───── Exercise inputs ─────

(* ===== verification/_CoqProject ===== *)
-Q . S2P
Prelude.v
PyFloat.v
Json.v
Sha256.v
Effects.v
StateMachine.v
Rbac.v
Actions.v
Risk.v
Redaction.v
Models.v
World.v
Config.v
AuditLog.v
History.v
Memory.v
Notifications.v
ApprovalRequests.v
Incidents.v
JsonParse.v
JsonRound.v
Kubernetes.v
Opa.v
Approvals.v
Execution.v
Mutations.v
Verification.v
Runbooks.v
Pipeline.v
PipelineRuns.v
Tickets.v
Alerts.v
Telemetry.v
GitOps.v
Reliability.v
WebhookAuth.v
Security.v
Quarantine.v
AiContext.v
Diagnosis.v
DiagnosisRuns.v
AiGate.v
Encoding.v
GitHubPolicy.v
GitHub.v
GitHubRuns.v
Url.v
Delivery.v
PyNumber.v
FinOpsEngine.v
FinOpsProviders.v
FinOps.v
FinOpsApi.v
FinOpsRuns.v
FinOpsAnalysis.v
Scenarios.v
IncidentLab.v
Reconcile.v
LabFrames.v
LabRuns.v
LabStart.v
LabLife.v
ClusterAgent.v
AgentRuns.v
(* ===== verification/Rbac.v ===== *)
(** * Role-based access control

    [rbac/policy.py]: the roles, the permissions, the table [ROLE_PERMISSIONS]
    and the dependency [require_permission]; [auth/schemas.py]: the principal. *)

From S2P Require Import Prelude Json Effects.

Inductive Role : Type := VIEWER | OPERATOR | ADMIN.

Inductive Permission : Type :=
| PLATFORM_READ | INCIDENT_READ | AUDIT_READ | INCIDENT_CREATE
| ACTION_APPROVE_STANDARD | ACTION_REJECT | DEMO_TRIGGER | ROLE_MANAGE
| SETTINGS_MANAGE | POLICY_MANAGE | ACTION_APPROVE_HIGHER_RISK.

#[export] Instance Role_eq_dec : EqDecision Role.
Proof. solve_decision. Defined.
#[export] Instance Permission_eq_dec : EqDecision Permission.
Proof. solve_decision. Defined.

Definition Role_value (r : Role) : string :=
  match r with VIEWER => "Viewer" | OPERATOR => "Operator" | ADMIN => "Admin" end.

Definition Permission_value (p : Permission) : string :=
  match p with
  | PLATFORM_READ => "platform:read"
  | INCIDENT_READ => "incident:read"
  | AUDIT_READ => "audit:read"
  | INCIDENT_CREATE => "incident:create"
  | ACTION_APPROVE_STANDARD => "action:approve-standard"
  | ACTION_REJECT => "action:reject"
  | DEMO_TRIGGER => "demo:trigger"
  | ROLE_MANAGE => "role:manage"
  | SETTINGS_MANAGE => "settings:manage"
  | POLICY_MANAGE => "policy:manage"
  | ACTION_APPROVE_HIGHER_RISK => "action:approve-higher-risk"
  end.

(** [frozenset(Permission)]. *)
Definition all_permissions : list Permission :=
  [PLATFORM_READ; INCIDENT_READ; AUDIT_READ; INCIDENT_CREATE;
   ACTION_APPROVE_STANDARD; ACTION_REJECT; DEMO_TRIGGER; ROLE_MANAGE;
   SETTINGS_MANAGE; POLICY_MANAGE; ACTION_APPROVE_HIGHER_RISK].

Definition ROLE_PERMISSIONS (r : Role) : list Permission :=
  match r with
  | VIEWER => [PLATFORM_READ; INCIDENT_READ; AUDIT_READ]
  | OPERATOR => [PLATFORM_READ; INCIDENT_READ; AUDIT_READ; INCIDENT_CREATE;
                 ACTION_APPROVE_STANDARD; ACTION_REJECT; DEMO_TRIGGER]
  | ADMIN => all_permissions
  end.

Definition has_permission (role : Role) (permission : Permission) : bool :=
  bool_decide (permission ∈ ROLE_PERMISSIONS role).

Record Principal := {
  user_id : N;
  login : string;
  role : Role;
  persisted : bool;
}.

(** [require_permission(permission)]: the dependency applied to a principal. *)
Definition require_permission (permission : Permission) (principal : Principal)
  : res Principal :=
  if has_permission principal.(role) permission then Ok principal
  else Raise (cw_error_status "FORBIDDEN"
                ("Role " +:+ Role_value principal.(role) +:+ " lacks permission " +:+
                 Permission_value permission) 403).

(** The order of the roles: Viewer, Operator, Admin. *)
Definition role_rank (r : Role) : Z :=
  match r with VIEWER => 0 | OPERATOR => 1 | ADMIN => 2 end.

(** Permissions grow with the role (Viewer, Operator, Admin), the
    administrator has all of them, and exactly the administrator may manage
    roles, settings and policies or give a higher-risk approval. *)
Theorem role_permissions_monotone (r1 r2 : Role) (p : Permission) :
  (role_rank r1 ≤ role_rank r2 → has_permission r1 p = true → has_permission r2 p = true) ∧
  has_permission ADMIN p = true ∧
  (p ∈ [ROLE_MANAGE; SETTINGS_MANAGE; POLICY_MANAGE; ACTION_APPROVE_HIGHER_RISK] →
   has_permission r1 p = bool_decide (r1 = ADMIN)).
Proof.
  destruct r1, r2, p; vm_compute; (split; [naive_solver|split; [done|]]);
    intros Hin; try done;
    exfalso; repeat (apply elem_of_cons in Hin as [Hin|Hin]; [done|]);
    by apply elem_of_nil in Hin.
Qed.

Lemma role_permissions_monotone_witness : has_permission ADMIN DEMO_TRIGGER = true.
Proof.
  exact (proj1 (role_permissions_monotone OPERATOR ADMIN DEMO_TRIGGER)
           ltac:(vm_compute; discriminate) eq_refl).
Defined.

─────

Task:
Show the lines of the material that contain the word "Definition".

Answer box:
Definition Role_value (r : Role) : string :=
Definition Permission_value (p : Permission) : string :=
Definition all_permissions : list Permission :=
Definition ROLE_PERMISSIONS (r : Role) : list Permission :=
Definition has_permission (role : Role) (permission : Permission) : bool :=
Definition require_permission (permission : Permission) (principal : Principal)
Definition role_rank (r : Role) : Z :=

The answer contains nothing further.